IPAC exposes reasons INEC chairman faces removal threats
The Inter Party Advisory Council (IPAC) has explained the reason for several attempts being made to remove the Independent Electoral Commission (INEC) chairman, Professor Mahmood Yakubu from office.
According to the IPAC chairman, Engineer Yabagi Sani, the determination of Prof Yakubu to conduct credible elections had put him on a collision course with politicians who wish otherwise.
Sani therefore reaffirmed that the Bimodal Voter Accreditation System (BVAS) is an effective system that will prevent electoral malpractices and has come to stay.
In a world press conference in Abuja on Monday, he said IPAC was satisfied with the preparations, arrangements and measures taken so far by the commission to conduct free, fair, credible and transparent, inclusive, peaceful and generally acceptable elections.
According to IPAC, this is, particularly, with its decision to deploy the Bimodal Voter Accreditation System (BVAS), an electronic device designed to read permanent voter cards and authenticate voters using the voter’s fingerprints.
He said the BVAS was intended to achieve two objectives – first, which was the verification of the authenticity of the PVC, the fingerprints and faces of voters during accreditation.
Sani also said INEC replaced the Z-pad for uploading the polling unit results to the INEC Result Viewing Portals (IReV) in real-time on election day.
“BVAS also acts as the INEC Voter Enrollment Device (IVE) during voter registration. Its usage has also eliminated the use of incident forms during accreditation on election day,” he said.
Engr Sani who was represented by IPAC National Secretary, Alhaji Yusuf Mamman Dantalle, said several attempts were made to remove the INEC chairman, Professor Mahmood Yakubu, from office following his determination to conduct credible elections.
He noted that the latest was through an originating summons in Suit No: FCT/HC/GAR/CV/47/2022, at the High Court of the Federal Capital Territory, Abuja, by one Somadike Uzoabaka against the Attorney General of the Federation and Professor Mahmood Yakubu, seeking an order of mandatory injunction directing and compelling the INEC chairman to recuse, excuse and exclude himself and or step down as the chairman of INEC pending the investigations against him by the various law enforcement agencies.
He said the plaintiff also sought an order of court to stop Professor Yakubu from holding or assuming any public office for a period of ten years among others, alleging that Yakubu failed to declare his assets at the Code of Conduct Bureau as required by law.

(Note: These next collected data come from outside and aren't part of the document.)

(* ===== verification/FileSystem.v ===== *)
(** The file system a candidate is delivered to: the operations that
    [RepositoryFs] of workflowd/src/candidate.rs and the journal code take from
    [cap_std] and [std::fs], with the faults a delivery has to survive.

    A repository is a map from a path relative to its root to what is there;
    directories are entries of their own. The files the delivery keeps under the
    Git directory are a second map, [control]. Every operation that changes
    something asks the fault oracle first: it goes through, it fails and changes
    nothing, or the process ends there. Only a write can have a partial effect:
    it leaves the bytes that were written when it was cut short. A process that
    ends between two operations ends at the next of them, so the oracle covers
    every point a delivery can be interrupted at. A hard link is a second entry
    with the same content and mode; the delivery writes to no file that has two
    entries. Reads do not fail, a symbolic link is never resolved in the middle
    of a path (a delivery refuses such destinations), and what a power failure
    leaves of unsynchronised data is not modelled: a synchronisation is an
    operation without an effect that can fail. *)
From Stdlib Require Import Ascii String.
From S2P Require Import Prelude Text Ids Paths.

Module RepositoryFs.

(** * State *)

(** A link says whether it leads to a regular file. *)
Inductive Node : Type :=
| FileNode (content : string) (mode : N)
| DirNode
| LinkNode (to_file : bool)
| OtherNode.
#[export] Instance Node_eq_dec : EqDecision Node.
Proof. solve_decision. Defined.

Abbreviation Tree := (gmap string Node).

(** What happens to one operation; [written] is how far a write gets. *)
Inductive Outcome : Type :=
| Proceeds
| Fails (written : nat)
| Interrupts (written : nat).

Record State : Type := {
  tree : Tree;
  control : gmap string string;
  reserved : option ContentDigest;
}.

Record World : Type := {
  state : State;
  faults : list Outcome;
  sync_faults : list Outcome;
}.

Definition set_tree (t : Tree) (s : State) : State :=
  {| tree := t; control := control s; reserved := reserved s |}.
Definition set_control (c : gmap string string) (s : State) : State :=
  {| tree := tree s; control := c; reserved := reserved s |}.
Definition set_reserved (d : option ContentDigest) (s : State) : State :=
  {| tree := tree s; control := control s; reserved := d |}.
Definition set_state (s : State) (w : World) : World :=
  {| state := s; faults := faults w; sync_faults := sync_faults w |}.
Definition set_faults (l : list Outcome) (w : World) : World :=
  {| state := state w; faults := l; sync_faults := sync_faults w |}.
Definition set_sync_faults (l : list Outcome) (w : World) : World :=
  {| state := state w; faults := faults w; sync_faults := l |}.

(** * Errors *)

(** [std::io::ErrorKind], as far as the delivery tells kinds apart. *)
Inductive ErrorKind : Type :=
| NotFound | AlreadyExists | NotADirectory | IsADirectory | DirectoryNotEmpty | Other.
#[export] Instance ErrorKind_eq_dec : EqDecision ErrorKind.
Proof. solve_decision. Defined.

(** [CandidateFreezeError]; the text of [GitFailed] is the fixed part of its
    message. [Panicked] stands for a panic, which ends the call too. *)
Inductive CandidateFreezeError : Type :=
| Core
| DirtyWorktree
| GitFailed (message : string)
| InvalidBaseRevision
| InvalidRepository
| Io (kind : ErrorKind)
| ManifestFailure
| NonUtf8Path
| PayloadMismatch
| PayloadTooLarge
| UnsupportedExecutableMode
| Serialization
| Panicked.

(** How a computation ends without a value: with an error the code returns, or
    because the process ended, which no code sees. *)
Inductive Failure : Type :=
| Failed (error : CandidateFreezeError)
| Stopped.

Abbreviation fs := (method World Failure).

Definition failed {A} (error : CandidateFreezeError) : fs A := m_throw (Failed error).
Definition lift {A} (r : result CandidateFreezeError A) : fs A := m_lift (map_err Failed r).

(** [if c { return Err(e) }]. *)
Definition fail_if (c : bool) (e : CandidateFreezeError) : fs unit :=
  if c then failed e else mret tt.

Definition get_tree : fs Tree := λ w, (w, Ok (tree (state w))).
Definition get_control : fs (gmap string string) := λ w, (w, Ok (control (state w))).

“INEC boss tendered evidence on how he acquired the property in court. Delivering judgment, Justice Maryam Hassan quashed the allegations of false assets declaration and stopped security agents from investigating him.
“It is victory for democracy, due process and the rule of law. Again, the grand plots to derail the ongoing electoral process, create a constitutional crisis, political upheavals and quagmire has been aborted. Nigerians will not tolerate a repeat of the infamous June 12, 1993 presidential election impasse,” he said.
He said, “IPAC commends the Judiciary for upholding the rule of law as the temple of justice and beacon of hope for all aggrieved people.
“Council applauds this landmark judgment that quashed frivolous, spurious, unsubstantiated, wide and baseless allegations against Professor Mahmood Yakubu by political hirelings and their sponsors who are afraid of free and fair elections, and want the status quo to remain.
“The judiciary should remain steadfast, decisive, firm and unwavering in the discharge of its constitutional duties as the last hope of the common man.
“IPAC warns these reactionary forces to desist from their plots to truncate the nation’s emerging democracy. National interest supersedes primordial interests. Council will resist any attempt to jeopardise the ongoing electoral process that will deepen and strengthen our civil rule.
“The era of election rigging, vote buying, ballot snatching and stuffing and falsification of results is over as we collectively take steps to protect and defend our hard-earned democracy since May 29, 1999.
“This time, every vote must be counted and count in the overall result. We must get it right and move the nation forward in the quest for sustainable democracy in Nigeria.”